▶ ASSIGNMENT:
From the records below, set down exactly the lines starting with the line that contains "unrecorded ← recordPayment" and going on through the line that contains "Lemma emit_run e". Nothing else is wanted.
☆ ☆ ☆ ☆
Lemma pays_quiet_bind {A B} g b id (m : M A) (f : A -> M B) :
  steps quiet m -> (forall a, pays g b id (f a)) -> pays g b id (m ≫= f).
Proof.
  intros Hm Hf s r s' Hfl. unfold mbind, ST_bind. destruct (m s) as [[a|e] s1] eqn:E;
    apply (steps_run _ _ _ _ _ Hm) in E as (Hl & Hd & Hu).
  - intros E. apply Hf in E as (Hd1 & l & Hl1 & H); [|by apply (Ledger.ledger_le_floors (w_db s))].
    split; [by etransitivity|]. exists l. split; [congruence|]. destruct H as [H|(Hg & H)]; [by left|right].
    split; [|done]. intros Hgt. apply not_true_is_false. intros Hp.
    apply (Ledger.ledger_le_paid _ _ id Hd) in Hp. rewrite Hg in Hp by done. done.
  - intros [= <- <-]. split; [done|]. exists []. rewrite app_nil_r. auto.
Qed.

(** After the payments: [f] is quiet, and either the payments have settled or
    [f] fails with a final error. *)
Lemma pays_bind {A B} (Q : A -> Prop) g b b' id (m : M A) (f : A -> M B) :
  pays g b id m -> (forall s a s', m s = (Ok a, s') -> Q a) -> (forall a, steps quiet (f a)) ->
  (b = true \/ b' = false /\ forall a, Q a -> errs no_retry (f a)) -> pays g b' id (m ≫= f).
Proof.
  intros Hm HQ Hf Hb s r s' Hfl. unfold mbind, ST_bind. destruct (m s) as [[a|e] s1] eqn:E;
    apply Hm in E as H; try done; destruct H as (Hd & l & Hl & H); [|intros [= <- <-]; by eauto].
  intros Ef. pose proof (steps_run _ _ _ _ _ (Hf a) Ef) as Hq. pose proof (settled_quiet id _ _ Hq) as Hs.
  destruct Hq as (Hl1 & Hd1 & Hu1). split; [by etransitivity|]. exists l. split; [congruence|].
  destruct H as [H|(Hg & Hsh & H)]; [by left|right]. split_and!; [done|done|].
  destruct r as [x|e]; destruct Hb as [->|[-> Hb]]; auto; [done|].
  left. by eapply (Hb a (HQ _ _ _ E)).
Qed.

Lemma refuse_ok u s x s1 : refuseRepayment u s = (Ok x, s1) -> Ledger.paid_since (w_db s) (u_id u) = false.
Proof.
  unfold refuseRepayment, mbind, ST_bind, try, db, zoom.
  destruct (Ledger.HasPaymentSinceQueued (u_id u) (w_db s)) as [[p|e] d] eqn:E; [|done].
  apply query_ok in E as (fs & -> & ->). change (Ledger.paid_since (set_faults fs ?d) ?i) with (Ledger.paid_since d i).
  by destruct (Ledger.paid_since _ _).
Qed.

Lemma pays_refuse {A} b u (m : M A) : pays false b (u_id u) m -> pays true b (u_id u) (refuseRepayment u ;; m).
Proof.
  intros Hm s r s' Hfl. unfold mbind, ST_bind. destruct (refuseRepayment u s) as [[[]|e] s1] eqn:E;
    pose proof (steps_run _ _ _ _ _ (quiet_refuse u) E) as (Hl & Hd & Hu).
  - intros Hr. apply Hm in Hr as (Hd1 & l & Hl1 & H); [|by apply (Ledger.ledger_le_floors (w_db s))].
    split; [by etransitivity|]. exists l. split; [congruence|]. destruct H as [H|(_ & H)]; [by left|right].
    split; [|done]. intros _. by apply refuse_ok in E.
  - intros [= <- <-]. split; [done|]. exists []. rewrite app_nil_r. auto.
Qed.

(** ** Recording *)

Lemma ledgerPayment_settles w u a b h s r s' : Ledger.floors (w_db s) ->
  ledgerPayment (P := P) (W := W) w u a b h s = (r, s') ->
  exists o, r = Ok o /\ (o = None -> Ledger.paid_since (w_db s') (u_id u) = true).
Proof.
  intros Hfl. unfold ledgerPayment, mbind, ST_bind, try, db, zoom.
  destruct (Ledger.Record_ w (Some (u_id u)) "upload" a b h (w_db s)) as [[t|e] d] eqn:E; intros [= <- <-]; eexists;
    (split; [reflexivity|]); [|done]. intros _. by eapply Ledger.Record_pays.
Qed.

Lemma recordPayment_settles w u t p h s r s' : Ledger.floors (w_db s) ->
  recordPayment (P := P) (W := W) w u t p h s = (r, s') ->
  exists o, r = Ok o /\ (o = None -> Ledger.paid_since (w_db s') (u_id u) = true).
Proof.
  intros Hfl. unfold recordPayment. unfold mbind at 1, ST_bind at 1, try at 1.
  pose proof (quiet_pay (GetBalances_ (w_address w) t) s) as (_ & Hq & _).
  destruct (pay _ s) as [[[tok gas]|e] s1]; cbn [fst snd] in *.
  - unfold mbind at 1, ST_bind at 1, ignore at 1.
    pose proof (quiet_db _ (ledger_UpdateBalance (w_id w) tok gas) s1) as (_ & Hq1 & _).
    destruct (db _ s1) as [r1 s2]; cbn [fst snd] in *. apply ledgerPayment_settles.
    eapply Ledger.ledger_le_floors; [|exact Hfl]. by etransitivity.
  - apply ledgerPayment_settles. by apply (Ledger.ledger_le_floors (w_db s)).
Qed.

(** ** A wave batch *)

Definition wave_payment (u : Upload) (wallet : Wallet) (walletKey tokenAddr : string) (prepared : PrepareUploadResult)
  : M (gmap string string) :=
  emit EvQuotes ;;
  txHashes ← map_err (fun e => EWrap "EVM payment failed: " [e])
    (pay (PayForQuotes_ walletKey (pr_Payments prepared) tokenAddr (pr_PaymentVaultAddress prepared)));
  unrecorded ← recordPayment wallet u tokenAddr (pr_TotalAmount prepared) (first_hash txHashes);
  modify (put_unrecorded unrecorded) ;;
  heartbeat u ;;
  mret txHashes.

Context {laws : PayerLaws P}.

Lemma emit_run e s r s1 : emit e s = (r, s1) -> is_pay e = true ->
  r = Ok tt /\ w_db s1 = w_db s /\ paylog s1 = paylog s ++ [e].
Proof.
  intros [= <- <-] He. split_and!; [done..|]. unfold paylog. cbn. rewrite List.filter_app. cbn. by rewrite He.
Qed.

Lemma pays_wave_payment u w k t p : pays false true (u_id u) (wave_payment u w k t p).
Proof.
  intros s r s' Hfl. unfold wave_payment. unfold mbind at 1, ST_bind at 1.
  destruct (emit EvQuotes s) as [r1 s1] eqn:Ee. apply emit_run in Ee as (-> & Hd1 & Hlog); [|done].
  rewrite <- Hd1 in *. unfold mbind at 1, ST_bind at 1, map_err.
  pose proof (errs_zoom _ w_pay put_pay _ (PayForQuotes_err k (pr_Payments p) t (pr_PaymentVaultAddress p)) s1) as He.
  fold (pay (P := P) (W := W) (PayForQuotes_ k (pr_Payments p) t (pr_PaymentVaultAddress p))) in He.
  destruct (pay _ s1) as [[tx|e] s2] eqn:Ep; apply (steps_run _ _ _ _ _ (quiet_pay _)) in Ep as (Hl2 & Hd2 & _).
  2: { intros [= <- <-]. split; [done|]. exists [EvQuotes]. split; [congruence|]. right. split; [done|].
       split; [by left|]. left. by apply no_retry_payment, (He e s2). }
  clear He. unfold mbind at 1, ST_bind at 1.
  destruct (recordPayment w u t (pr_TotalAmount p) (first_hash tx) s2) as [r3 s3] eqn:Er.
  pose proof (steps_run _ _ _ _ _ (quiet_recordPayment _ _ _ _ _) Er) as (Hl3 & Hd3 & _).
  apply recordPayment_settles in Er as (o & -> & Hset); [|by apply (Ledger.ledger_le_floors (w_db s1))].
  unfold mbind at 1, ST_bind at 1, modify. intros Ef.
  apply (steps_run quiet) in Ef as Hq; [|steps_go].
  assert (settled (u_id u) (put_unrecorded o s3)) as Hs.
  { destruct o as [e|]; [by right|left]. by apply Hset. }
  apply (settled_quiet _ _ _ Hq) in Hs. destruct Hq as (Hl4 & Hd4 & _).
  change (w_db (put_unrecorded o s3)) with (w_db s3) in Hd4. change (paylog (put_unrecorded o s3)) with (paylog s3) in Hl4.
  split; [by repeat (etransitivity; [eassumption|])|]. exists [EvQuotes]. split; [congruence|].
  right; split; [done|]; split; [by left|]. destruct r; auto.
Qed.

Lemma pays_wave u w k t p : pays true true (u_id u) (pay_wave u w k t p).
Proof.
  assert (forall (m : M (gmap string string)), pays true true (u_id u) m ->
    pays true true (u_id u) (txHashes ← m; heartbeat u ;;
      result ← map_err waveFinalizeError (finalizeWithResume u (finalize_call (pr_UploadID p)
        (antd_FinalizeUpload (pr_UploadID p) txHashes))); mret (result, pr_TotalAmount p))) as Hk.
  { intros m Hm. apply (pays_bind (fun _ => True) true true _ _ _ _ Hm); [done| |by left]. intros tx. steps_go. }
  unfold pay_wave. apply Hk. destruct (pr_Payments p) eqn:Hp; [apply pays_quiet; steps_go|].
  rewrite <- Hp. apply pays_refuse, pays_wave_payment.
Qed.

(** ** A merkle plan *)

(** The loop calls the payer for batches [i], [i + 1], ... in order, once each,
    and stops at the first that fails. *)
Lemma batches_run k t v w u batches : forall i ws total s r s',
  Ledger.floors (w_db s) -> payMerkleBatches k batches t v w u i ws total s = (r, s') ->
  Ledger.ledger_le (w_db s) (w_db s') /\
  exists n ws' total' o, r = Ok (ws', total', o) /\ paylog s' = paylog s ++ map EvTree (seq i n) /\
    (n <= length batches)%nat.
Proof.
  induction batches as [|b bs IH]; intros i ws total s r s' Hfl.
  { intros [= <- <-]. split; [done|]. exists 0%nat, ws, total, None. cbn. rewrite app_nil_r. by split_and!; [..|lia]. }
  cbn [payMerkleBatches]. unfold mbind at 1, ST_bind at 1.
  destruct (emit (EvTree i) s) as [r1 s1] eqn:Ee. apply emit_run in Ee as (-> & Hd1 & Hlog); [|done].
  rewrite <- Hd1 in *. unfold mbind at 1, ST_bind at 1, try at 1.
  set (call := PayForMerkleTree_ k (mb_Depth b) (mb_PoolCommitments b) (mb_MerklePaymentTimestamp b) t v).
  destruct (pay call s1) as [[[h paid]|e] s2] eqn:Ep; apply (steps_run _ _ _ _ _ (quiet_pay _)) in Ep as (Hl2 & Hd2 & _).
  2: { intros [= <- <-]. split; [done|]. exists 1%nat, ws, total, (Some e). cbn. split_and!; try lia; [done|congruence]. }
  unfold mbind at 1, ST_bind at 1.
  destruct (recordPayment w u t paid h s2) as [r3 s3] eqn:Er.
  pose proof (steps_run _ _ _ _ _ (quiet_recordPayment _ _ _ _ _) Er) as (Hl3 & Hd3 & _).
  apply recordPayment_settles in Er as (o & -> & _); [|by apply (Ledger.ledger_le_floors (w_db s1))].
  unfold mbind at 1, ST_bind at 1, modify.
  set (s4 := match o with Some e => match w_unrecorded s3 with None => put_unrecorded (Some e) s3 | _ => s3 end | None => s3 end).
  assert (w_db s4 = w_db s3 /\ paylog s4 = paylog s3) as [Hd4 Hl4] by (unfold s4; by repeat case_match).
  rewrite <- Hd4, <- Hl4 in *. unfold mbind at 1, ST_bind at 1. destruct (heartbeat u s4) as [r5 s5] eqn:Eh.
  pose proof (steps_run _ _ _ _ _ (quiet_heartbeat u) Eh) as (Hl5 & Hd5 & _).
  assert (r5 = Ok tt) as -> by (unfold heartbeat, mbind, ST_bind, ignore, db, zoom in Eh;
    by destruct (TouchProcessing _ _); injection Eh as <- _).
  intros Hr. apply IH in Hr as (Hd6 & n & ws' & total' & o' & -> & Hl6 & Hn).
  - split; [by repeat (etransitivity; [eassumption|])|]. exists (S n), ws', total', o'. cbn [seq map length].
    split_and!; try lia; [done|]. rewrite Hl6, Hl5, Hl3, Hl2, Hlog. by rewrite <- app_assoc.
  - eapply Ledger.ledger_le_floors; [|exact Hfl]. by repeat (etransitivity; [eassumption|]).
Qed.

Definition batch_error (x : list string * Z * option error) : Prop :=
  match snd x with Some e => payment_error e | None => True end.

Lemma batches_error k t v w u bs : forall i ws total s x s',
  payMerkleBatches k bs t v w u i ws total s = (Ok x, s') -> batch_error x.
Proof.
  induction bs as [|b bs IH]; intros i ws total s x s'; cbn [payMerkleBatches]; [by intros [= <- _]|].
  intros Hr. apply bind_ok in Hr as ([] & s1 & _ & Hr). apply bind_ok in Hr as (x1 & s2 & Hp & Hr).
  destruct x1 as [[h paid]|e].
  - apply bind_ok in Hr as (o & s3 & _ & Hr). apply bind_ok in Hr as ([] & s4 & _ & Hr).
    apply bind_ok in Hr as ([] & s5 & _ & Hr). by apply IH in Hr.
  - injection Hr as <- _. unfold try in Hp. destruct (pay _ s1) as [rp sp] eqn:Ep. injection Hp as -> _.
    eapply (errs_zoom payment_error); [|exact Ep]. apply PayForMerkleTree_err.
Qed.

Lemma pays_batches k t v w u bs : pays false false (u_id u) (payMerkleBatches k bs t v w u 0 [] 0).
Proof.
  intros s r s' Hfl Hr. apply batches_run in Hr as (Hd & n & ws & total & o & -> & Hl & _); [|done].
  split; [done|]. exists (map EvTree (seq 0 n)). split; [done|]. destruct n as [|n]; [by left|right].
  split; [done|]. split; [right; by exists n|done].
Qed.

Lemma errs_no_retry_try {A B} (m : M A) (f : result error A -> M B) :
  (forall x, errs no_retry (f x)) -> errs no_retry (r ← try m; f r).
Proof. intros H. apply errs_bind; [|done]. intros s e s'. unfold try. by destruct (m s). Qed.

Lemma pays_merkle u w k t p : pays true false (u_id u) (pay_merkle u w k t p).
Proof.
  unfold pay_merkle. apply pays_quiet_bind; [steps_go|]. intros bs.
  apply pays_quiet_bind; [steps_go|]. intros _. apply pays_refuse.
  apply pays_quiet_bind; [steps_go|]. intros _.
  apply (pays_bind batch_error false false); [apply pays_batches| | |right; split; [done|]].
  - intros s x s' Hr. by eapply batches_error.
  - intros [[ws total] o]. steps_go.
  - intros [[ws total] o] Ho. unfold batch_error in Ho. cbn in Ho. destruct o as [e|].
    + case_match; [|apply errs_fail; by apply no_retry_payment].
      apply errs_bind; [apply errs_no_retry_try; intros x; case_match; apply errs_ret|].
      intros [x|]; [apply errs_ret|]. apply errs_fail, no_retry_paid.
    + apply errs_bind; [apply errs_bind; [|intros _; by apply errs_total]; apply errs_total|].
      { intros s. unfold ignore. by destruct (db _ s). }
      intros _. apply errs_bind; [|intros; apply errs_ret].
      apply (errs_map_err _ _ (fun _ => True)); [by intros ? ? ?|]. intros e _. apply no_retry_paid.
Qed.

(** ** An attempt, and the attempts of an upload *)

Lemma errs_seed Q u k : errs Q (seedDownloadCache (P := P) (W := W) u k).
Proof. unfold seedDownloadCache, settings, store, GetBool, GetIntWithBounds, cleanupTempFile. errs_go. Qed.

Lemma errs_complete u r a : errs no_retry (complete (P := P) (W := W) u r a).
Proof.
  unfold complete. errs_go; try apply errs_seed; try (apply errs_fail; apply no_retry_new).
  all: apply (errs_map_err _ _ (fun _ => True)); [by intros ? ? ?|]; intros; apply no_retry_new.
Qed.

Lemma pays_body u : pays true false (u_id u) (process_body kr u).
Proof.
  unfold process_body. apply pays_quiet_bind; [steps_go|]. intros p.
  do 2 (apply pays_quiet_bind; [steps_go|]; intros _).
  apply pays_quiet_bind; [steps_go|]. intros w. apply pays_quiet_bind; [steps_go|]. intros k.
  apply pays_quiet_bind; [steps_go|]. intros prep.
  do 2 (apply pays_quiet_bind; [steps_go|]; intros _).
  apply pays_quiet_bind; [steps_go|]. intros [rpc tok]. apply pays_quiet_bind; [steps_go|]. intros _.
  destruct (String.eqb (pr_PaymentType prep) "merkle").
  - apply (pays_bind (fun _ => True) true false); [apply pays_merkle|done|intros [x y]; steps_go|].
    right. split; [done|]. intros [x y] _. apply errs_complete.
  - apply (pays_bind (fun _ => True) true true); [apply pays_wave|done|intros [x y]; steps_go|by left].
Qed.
☆ ☆ ☆ ☆
▶ WRITTEN SOLUTION:
  unrecorded ← recordPayment wallet u tokenAddr (pr_TotalAmount prepared) (first_hash txHashes);
  modify (put_unrecorded unrecorded) ;;
  heartbeat u ;;
  mret txHashes.

Context {laws : PayerLaws P}.

Lemma emit_run e s r s1 : emit e s = (r, s1) -> is_pay e = true ->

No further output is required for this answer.